4 min read

“The simplest and most powerful tool for protecting your health is absolutely free and right under your nose.” - HA- The Breath of Life (curriculum designed for 5th and 6th graders in Hawaii)

Breath. From the very first moment we enter into this world, to the very last moment when we transition, it stays with us. Native Hawaiians refer to it as HA, which finds its place in many words describing the most important aspects in Hawaiian life. This included the way people greeted each other, “aloha,” the sharing of the breath of life - and how they referred to their nation kingdom -  “Hawaii, represents Ha - breath, Wai - water, and I- supreme consciousness.  Breath is the first physical function shared by every individual in the world and the foundation of our consciousness in this life.

In the lesson titled, “HA- The Breath of Life,”  fifth and sixth grade students in Hawaii learned the importance of breath in Hawaiian culture, as well as the importance of oxygen and healthy breathing for human life. When a child was received into the world, an initial breath was gifted into the child’s mouth to activate its own breathing response. When the traditional healers, or kahuna la’au lapa’au, created herbal remedies, they added their Ha (exhale) on the herbs to impart mana, or spiritual power. When a kupuna, or elder teacher, was about to transition, the kupuna’s mana and wisdom would be passed to a chosen descendant through breath. Breath was considered sacred, also in part because it carried the words of pule, or prayer. Ancient Hawaiians were able to chant long prayers on a single breath.

In modern science, not only is breathing a vital human function, breath control studies have shown that certain techniques of breathing can successfully lower blood pressure, end irregular heart beats, improve patterns of poor digestion, increase blood circulation, decrease stress, and improve sleep. https://www.ncbi.nlm.nih.gov/pmc/articles/PMC6137615/  Research in the last seven years has also shown that much like a fingerprint, our breath, too, can be used as an unique identifying feature - a breathprint. Like snowflakes, the breath emitted by each individual is unique to herself, thanks to the varying assemblies of microbes that inhabit our bodies.

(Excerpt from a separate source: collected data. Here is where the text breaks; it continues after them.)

(* ===== verification/Features.v ===== *)
(** * Feature flags

    [crates/airplay-core/src/features.rs]: the 64-bit capability mask a
    receiver advertises, its TXT record notation, the queries, and the choice
    of the authentication method.  A [str] is the list of its characters (code
    points). *)

From S2P Require Import Prelude.

Module Features.

(** [Features(pub u64)]. *)
Notation Features := Z (only parsing).

Inductive AuthMethod := NoAuth | HomeKitTransient | FairPlay | MfiRequired.

(** ** Flag constants *)

Definition SUPPORTS_VIDEO_V1 : Z := Z.shiftl 1 0.
Definition SUPPORTS_PHOTO : Z := Z.shiftl 1 1.
Definition SUPPORTS_SLIDESHOW : Z := Z.shiftl 1 5.
Definition SUPPORTS_SCREEN : Z := Z.shiftl 1 7.
Definition SUPPORTS_AUDIO : Z := Z.shiftl 1 9.
Definition AUDIO_REDUNDANT : Z := Z.shiftl 1 11.
Definition AUTHENTICATION_FAIRPLAY : Z := Z.shiftl 1 14.
Definition METADATA_FEATURES_0 : Z := Z.shiftl 1 15.
Definition METADATA_FEATURES_1 : Z := Z.shiftl 1 16.
Definition METADATA_FEATURES_2 : Z := Z.shiftl 1 17.
Definition AUDIO_FORMATS_0 : Z := Z.shiftl 1 18.
Definition AUDIO_FORMATS_1 : Z := Z.shiftl 1 19.
Definition AUDIO_FORMATS_2 : Z := Z.shiftl 1 20.
Definition AUDIO_FORMATS_3 : Z := Z.shiftl 1 21.
Definition AUTHENTICATION_1 : Z := Z.shiftl 1 23.
Definition AUTHENTICATION_MFI : Z := Z.shiftl 1 26.
Definition SUPPORTS_LEGACY_PAIRING : Z := Z.shiftl 1 27.
Definition HAS_UNIFIED_ADVERTISER_INFO : Z := Z.shiftl 1 30.
Definition IS_CARPLAY : Z := Z.shiftl 1 32.
Definition SUPPORTS_VIDEO_PLAY_QUEUE : Z := Z.shiftl 1 33.
Definition SUPPORTS_AIRPLAY_FROM_CLOUD : Z := Z.shiftl 1 34.
Definition SUPPORTS_TLS_PSK : Z := Z.shiftl 1 35.
Definition SUPPORTS_UNIFIED_MEDIA_CONTROL : Z := Z.shiftl 1 38.
Definition SUPPORTS_BUFFERED_AUDIO : Z := Z.shiftl 1 40.
Definition SUPPORTS_PTP : Z := Z.shiftl 1 41.
Definition SUPPORTS_SCREEN_MULTI_CODEC : Z := Z.shiftl 1 42.
Definition SUPPORTS_SYSTEM_PAIRING : Z := Z.shiftl 1 43.
Definition IS_AP_VALERIA_SCREEN_SENDER : Z := Z.shiftl 1 44.
Definition SUPPORTS_HOMEKIT_PAIRING : Z := Z.shiftl 1 46.
Definition SUPPORTS_TRANSIENT_PAIRING : Z := Z.shiftl 1 48.
Definition SUPPORTS_VIDEO_V2 : Z := Z.shiftl 1 49.
Definition METADATA_FEATURES_3 : Z := Z.shiftl 1 50.
Definition SUPPORTS_UNIFIED_PAIR_MFI : Z := Z.shiftl 1 51.
Definition SUPPORTS_SET_PEERS_EXTENDED_MESSAGE : Z := Z.shiftl 1 52.
Definition SUPPORTS_AP_SYNC : Z := Z.shiftl 1 54.
Definition SUPPORTS_WOL_55 : Z := Z.shiftl 1 55.
Definition SUPPORTS_WOL_56 : Z := Z.shiftl 1 56.
Definition SUPPORTS_HANGDOG_REMOTE_CONTROL : Z := Z.shiftl 1 58.
Definition SUPPORTS_AUDIO_STREAM_CONNECTION_SETUP : Z := Z.shiftl 1 59.
Definition SUPPORTS_AUDIO_MEDIA_DATA_CONTROL : Z := Z.shiftl 1 60.
Definition SUPPORTS_RFC2198_REDUNDANCY : Z := Z.shiftl 1 61.

(** [self.0 & FLAG != 0] *)
Definition has (f : Features) (flag : Z) : bool := negb (Z.land f flag =? 0).

(** ** Queries *)

Definition supports_video_v1 (f : Features) : bool := has f SUPPORTS_VIDEO_V1.
Definition supports_photo (f : Features) : bool := has f SUPPORTS_PHOTO.
Definition supports_slideshow (f : Features) : bool := has f SUPPORTS_SLIDESHOW.
Definition supports_screen (f : Features) : bool := has f SUPPORTS_SCREEN.
Definition supports_audio (f : Features) : bool := has f SUPPORTS_AUDIO.
Definition supports_redundant_audio (f : Features) : bool := has f AUDIO_REDUNDANT.
Definition requires_fairplay (f : Features) : bool := has f AUTHENTICATION_FAIRPLAY.
Definition has_authentication_1 (f : Features) : bool := has f AUTHENTICATION_1.
Definition requires_mfi (f : Features) : bool := has f AUTHENTICATION_MFI.
Definition supports_legacy_pairing (f : Features) : bool := has f SUPPORTS_LEGACY_PAIRING.
Definition has_unified_advertiser_info (f : Features) : bool := has f HAS_UNIFIED_ADVERTISER_INFO.
Definition is_carplay (f : Features) : bool := has f IS_CARPLAY.
Definition supports_video_play_queue (f : Features) : bool := has f SUPPORTS_VIDEO_PLAY_QUEUE.
Definition supports_airplay_from_cloud (f : Features) : bool := has f SUPPORTS_AIRPLAY_FROM_CLOUD.
Definition supports_tls_psk (f : Features) : bool := has f SUPPORTS_TLS_PSK.
Definition supports_unified_media_control (f : Features) : bool := has f SUPPORTS_UNIFIED_MEDIA_CONTROL.
Definition supports_buffered_audio (f : Features) : bool := has f SUPPORTS_BUFFERED_AUDIO.
Definition supports_ptp (f : Features) : bool := has f SUPPORTS_PTP.
Definition supports_screen_multi_codec (f : Features) : bool := has f SUPPORTS_SCREEN_MULTI_CODEC.
Definition supports_system_pairing (f : Features) : bool := has f SUPPORTS_SYSTEM_PAIRING.
Definition is_ap_valeria_screen_sender (f : Features) : bool := has f IS_AP_VALERIA_SCREEN_SENDER.
Definition supports_homekit_pairing (f : Features) : bool := has f SUPPORTS_HOMEKIT_PAIRING.
Definition supports_transient_pairing (f : Features) : bool := has f SUPPORTS_TRANSIENT_PAIRING.
Definition supports_video_v2 (f : Features) : bool := has f SUPPORTS_VIDEO_V2.
Definition supports_unified_pair_mfi (f : Features) : bool := has f SUPPORTS_UNIFIED_PAIR_MFI.
Definition supports_set_peers_extended_message (f : Features) : bool := has f SUPPORTS_SET_PEERS_EXTENDED_MESSAGE.
Definition supports_ap_sync (f : Features) : bool := has f SUPPORTS_AP_SYNC.
Definition supports_hangdog_remote_control (f : Features) : bool := has f SUPPORTS_HANGDOG_REMOTE_CONTROL.
Definition supports_audio_stream_connection_setup (f : Features) : bool := has f SUPPORTS_AUDIO_STREAM_CONNECTION_SETUP.
Definition supports_audio_media_data_control (f : Features) : bool := has f SUPPORTS_AUDIO_MEDIA_DATA_CONTROL.
Definition supports_rfc2198_redundancy (f : Features) : bool := has f SUPPORTS_RFC2198_REDUNDANCY.
Definition supports_wol (f : Features) : bool :=
  has f (Z.lor SUPPORTS_WOL_55 SUPPORTS_WOL_56).

Definition metadata_features (f : Features) : Z :=
  let b0 := Z.land (Z.shiftr f 15) 1 in
  let b1 := Z.land (Z.shiftr f 16) 1 in
  let b2 := Z.land (Z.shiftr f 17) 1 in
  let b3 := Z.land (Z.shiftr f 50) 1 in
  wrap 8 (Z.lor (Z.lor (Z.lor b0 (Z.shiftl b1 1)) (Z.shiftl b2 2)) (Z.shiftl b3 3)).

Definition audio_formats (f : Features) : Z := wrap 8 (Z.land (Z.shiftr f 18) 0xF).

Definition auth_method (f : Features) : AuthMethod :=
  if requires_mfi f then MfiRequired
  else if supports_unified_pair_mfi f || supports_transient_pairing f then HomeKitTransient
  else if requires_fairplay f then FairPlay
  else NoAuth.

(** ** TXT notation *)

Inductive ParseError := EmptyFeatures | EmptyHex | InvalidHex (part : list Z).

(** [char::is_whitespace] (Unicode White_Space). *)
Definition is_whitespace (c : Z) : bool :=
  ((9 <=? c) && (c <=? 13)) || (c =? 32) || (c =? 0x85) || (c =? 0xA0) || (c =? 0x1680)
  || ((0x2000 <=? c) && (c <=? 0x200A)) || (c =? 0x2028) || (c =? 0x2029) || (c =? 0x202F)
  || (c =? 0x205F) || (c =? 0x3000).

Fixpoint trim_start (s : list Z) : list Z :=
  match s with
  | c :: s' => if is_whitespace c then trim_start s' else s
  | [] => []
  end.
Definition trim (s : list Z) : list Z := reverse (trim_start (reverse (trim_start s))).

In Chinese Medicine, the breath is governed by the Lungs. Breath is the constant exchange and renewal of Qi that ensures the proper functioning of all the body’s physiological processes. The breath also plays a crucial role in the distribution of the Qi (or vital energy) that fuels our immune system. This type of Qi is particularly referred to as “Wei Qi,” or “Protective Qi,” and is produced through the energy provided by the food we eat. Combined with the action of our Lungs in oxygenating the blood, the Wei Qi is distributed and diffused throughout the body, under the skin. As the organ with the most direct contact with the outside world (apart from the skin, which in Chinese medicine falls under the lung system), the Lungs are the first to be under attack when a person catches a cold or flu. The pathogen will attempt to enter through the sinus and mucus membranes, then into the Lungs. If the Lungs become seriously impaired, the pathogenic attack will ensue into the rest of the organ systems. Practicing deep breathing through meditation and qigong, the Chinese support their overall wellness and work to strengthen their Protective Qi.

Learning to breathe with intent can be key in optimizing not just your immune system, but your entire being - mentally, physically, and spiritually. In the practice of yoga, breath - or Prana, is synchronized and inseparable from the movements that serve as vehicles on the spiritual journey of the yogi. One breathing technique that is especially useful for opening the lung capacity is the Cat Cow Breathing Exercise. This yoga sequence can help improve circulation, clear congestion in the lungs and sinuses, improve lung capacity and center your spirit .

  1. In tabletop(all fours?) position, rest your hands and knees on the floor with shoulders over the wrists and hips over the knees. Place your weight evenly through the hands and knees, fingers are facing forwards. Breathe deeply and fully, into the belly and on the inhale breath, begin to expand the chest forward while elongating your neck so that your gaze begins to make its way to the ceiling forward.  Let this movement flow through your entire spine so that you end in a full spinal arch, ribs toward the ground, eyes to the sky.

  2. With a slow and strong exhale, begin to tuck your chin to your throat, pull in your belly, engage your glutes and really scoop your tailbone to achieve a nice rounded arch upward (cat).  Roll your shoulders forward and down to compress the front chest.

  3.  Inhale to Cow Pose and exhale to Cat Pose with a fluid up-and-down, wave-like motion of the spine and torso. Feel the energy current flowing through your spine, neck and head.

  4. Repeat the cycle 5 times, creating a fluid and undulating movement, breathing evenly and with intention.